[Opening Information supplied section]

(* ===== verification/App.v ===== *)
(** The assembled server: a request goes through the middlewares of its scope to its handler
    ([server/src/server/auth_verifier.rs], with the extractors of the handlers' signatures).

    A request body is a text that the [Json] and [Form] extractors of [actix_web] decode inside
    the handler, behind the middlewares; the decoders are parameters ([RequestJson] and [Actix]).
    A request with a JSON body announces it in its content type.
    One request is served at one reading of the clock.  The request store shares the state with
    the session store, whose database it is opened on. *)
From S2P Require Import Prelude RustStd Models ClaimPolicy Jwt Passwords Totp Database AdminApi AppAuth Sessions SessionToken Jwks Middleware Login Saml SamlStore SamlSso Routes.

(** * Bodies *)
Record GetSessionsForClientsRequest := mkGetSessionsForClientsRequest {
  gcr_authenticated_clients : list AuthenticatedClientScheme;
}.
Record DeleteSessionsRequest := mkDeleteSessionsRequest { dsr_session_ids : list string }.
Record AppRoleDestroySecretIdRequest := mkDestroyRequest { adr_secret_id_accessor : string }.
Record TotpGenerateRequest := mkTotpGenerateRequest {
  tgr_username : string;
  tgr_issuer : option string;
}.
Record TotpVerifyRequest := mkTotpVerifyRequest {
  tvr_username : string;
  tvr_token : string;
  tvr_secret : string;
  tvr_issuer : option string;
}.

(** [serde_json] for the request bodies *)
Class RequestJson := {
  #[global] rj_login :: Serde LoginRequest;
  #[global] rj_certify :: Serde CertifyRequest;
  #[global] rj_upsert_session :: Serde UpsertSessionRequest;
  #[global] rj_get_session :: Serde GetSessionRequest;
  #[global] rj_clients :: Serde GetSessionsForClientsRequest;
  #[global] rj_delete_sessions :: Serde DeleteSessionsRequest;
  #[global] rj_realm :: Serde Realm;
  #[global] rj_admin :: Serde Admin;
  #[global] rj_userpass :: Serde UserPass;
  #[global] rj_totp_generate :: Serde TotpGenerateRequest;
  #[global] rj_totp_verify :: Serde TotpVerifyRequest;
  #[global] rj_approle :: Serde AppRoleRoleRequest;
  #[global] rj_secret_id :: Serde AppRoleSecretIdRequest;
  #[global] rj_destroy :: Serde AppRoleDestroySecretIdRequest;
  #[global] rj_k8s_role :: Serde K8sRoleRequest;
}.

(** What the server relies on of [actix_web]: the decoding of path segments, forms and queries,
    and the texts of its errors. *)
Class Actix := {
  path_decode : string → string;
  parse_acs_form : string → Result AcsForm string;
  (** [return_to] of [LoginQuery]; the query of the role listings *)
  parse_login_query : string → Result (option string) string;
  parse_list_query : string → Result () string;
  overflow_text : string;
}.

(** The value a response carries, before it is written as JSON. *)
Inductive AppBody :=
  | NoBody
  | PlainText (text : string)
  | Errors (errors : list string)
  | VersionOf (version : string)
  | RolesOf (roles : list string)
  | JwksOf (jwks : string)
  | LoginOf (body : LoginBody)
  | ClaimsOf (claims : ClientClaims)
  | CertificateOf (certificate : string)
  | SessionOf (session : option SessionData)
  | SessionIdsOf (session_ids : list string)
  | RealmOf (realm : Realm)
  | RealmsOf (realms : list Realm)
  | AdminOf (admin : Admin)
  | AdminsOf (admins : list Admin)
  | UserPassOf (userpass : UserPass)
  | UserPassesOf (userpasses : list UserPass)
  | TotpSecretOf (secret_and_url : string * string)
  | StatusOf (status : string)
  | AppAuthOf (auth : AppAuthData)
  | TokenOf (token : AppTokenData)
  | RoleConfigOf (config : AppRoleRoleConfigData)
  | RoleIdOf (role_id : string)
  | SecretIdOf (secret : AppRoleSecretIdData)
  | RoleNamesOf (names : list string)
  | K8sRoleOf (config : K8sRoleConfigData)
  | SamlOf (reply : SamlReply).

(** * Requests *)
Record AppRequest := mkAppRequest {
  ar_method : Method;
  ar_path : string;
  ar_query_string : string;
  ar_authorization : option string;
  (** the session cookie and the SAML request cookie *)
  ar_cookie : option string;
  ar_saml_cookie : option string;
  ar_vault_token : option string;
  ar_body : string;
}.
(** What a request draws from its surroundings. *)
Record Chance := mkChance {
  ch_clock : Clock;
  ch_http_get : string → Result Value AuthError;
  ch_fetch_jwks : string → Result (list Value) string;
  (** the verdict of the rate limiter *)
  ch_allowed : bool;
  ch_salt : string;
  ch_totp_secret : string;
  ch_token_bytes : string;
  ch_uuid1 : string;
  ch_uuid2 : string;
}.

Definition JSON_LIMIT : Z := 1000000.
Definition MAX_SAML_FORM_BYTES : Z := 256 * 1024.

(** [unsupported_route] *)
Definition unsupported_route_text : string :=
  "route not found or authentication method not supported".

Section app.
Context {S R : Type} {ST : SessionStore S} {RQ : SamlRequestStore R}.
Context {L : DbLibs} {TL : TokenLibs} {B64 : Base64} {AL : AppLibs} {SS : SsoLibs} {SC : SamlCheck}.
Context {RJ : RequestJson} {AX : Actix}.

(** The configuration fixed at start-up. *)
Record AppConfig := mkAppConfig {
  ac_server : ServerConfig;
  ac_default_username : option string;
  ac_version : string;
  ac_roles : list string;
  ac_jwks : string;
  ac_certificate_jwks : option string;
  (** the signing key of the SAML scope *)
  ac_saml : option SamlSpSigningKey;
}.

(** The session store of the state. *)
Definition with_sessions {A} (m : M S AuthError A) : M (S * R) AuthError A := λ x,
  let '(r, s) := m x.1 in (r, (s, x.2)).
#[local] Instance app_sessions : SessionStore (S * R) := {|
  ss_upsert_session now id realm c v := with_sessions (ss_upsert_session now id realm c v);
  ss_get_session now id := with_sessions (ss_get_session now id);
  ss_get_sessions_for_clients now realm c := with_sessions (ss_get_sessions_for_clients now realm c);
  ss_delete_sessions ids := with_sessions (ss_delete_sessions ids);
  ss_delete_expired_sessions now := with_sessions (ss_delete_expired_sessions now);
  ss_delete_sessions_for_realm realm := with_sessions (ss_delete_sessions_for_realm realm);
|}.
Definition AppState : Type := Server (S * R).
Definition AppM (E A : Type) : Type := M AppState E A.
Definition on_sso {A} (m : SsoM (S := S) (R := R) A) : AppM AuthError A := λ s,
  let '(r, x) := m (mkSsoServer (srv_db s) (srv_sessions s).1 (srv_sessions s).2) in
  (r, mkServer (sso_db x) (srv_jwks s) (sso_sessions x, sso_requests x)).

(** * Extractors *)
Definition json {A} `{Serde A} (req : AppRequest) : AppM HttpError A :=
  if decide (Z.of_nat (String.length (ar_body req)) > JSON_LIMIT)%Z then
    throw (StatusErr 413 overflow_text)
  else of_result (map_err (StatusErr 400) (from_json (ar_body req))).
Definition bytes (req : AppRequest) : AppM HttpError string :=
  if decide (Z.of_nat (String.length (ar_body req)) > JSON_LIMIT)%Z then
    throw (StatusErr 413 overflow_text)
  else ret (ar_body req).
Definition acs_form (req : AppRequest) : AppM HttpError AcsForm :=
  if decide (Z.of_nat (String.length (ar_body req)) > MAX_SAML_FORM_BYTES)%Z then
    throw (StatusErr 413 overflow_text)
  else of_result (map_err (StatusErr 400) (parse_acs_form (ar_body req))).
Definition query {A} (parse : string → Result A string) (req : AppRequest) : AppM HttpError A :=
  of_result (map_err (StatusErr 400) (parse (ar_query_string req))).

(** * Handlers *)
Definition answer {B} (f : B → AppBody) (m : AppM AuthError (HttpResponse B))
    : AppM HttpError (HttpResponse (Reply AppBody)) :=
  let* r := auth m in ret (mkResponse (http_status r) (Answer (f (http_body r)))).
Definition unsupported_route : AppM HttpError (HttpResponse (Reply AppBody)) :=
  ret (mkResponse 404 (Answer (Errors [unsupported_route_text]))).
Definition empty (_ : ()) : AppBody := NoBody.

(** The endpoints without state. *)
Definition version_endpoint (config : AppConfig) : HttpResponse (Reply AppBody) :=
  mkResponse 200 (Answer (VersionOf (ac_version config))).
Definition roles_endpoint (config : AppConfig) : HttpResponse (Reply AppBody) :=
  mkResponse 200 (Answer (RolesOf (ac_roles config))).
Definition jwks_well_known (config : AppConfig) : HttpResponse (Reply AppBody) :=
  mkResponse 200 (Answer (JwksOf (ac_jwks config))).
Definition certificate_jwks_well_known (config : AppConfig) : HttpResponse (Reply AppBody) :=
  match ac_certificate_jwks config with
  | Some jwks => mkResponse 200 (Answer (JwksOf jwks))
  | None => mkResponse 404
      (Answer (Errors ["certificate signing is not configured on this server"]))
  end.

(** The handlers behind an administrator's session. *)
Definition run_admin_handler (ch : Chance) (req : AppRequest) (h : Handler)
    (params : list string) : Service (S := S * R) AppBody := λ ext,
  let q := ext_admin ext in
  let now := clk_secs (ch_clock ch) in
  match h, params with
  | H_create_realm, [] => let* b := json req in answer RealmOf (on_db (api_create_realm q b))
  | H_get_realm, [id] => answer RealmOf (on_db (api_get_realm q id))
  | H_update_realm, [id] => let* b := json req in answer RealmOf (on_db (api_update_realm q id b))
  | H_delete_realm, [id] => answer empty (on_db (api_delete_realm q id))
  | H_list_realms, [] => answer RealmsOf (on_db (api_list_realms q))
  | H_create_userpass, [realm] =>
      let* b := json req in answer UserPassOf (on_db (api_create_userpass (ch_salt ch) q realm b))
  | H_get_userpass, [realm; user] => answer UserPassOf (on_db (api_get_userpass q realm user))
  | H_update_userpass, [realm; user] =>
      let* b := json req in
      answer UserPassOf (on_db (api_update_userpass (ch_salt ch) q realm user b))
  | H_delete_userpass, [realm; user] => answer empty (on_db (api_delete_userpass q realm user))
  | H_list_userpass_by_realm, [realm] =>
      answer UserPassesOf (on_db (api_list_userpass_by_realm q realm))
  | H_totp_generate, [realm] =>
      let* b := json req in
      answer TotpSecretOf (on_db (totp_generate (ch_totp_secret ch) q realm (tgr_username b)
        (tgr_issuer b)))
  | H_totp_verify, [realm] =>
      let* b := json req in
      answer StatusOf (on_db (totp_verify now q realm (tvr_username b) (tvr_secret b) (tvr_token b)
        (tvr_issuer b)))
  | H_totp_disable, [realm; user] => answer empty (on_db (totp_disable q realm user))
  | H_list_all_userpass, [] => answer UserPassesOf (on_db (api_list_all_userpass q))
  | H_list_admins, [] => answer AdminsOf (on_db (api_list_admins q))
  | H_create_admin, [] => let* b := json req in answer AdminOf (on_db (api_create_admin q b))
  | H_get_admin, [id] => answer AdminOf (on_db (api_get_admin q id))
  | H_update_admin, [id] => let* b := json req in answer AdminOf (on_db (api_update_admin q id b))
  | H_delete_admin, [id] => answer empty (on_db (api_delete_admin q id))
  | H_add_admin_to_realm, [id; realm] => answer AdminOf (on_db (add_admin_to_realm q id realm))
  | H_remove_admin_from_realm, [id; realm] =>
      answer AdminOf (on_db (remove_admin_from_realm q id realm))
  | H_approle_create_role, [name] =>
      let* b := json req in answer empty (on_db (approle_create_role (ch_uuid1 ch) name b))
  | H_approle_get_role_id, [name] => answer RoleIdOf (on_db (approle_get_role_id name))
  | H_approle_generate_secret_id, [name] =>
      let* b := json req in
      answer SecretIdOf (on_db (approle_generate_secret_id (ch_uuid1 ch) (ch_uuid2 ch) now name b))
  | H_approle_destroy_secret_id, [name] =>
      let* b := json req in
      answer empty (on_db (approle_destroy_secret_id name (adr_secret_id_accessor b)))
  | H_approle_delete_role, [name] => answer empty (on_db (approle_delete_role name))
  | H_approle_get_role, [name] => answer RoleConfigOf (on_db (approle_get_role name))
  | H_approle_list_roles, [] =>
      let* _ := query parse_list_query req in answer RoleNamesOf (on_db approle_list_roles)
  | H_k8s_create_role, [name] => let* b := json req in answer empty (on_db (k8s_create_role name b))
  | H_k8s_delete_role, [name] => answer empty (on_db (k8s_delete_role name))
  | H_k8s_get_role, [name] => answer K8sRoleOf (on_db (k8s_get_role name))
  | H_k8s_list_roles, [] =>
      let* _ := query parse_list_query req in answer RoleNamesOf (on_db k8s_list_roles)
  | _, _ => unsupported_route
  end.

[Closing Information supplied section]

## Required action
Go line by line through the records and copy those that contain the word "AppState".

## Completed task
Definition AppState : Type := Server (S * R).
Definition AppM (E A : Type) : Type := M AppState E A.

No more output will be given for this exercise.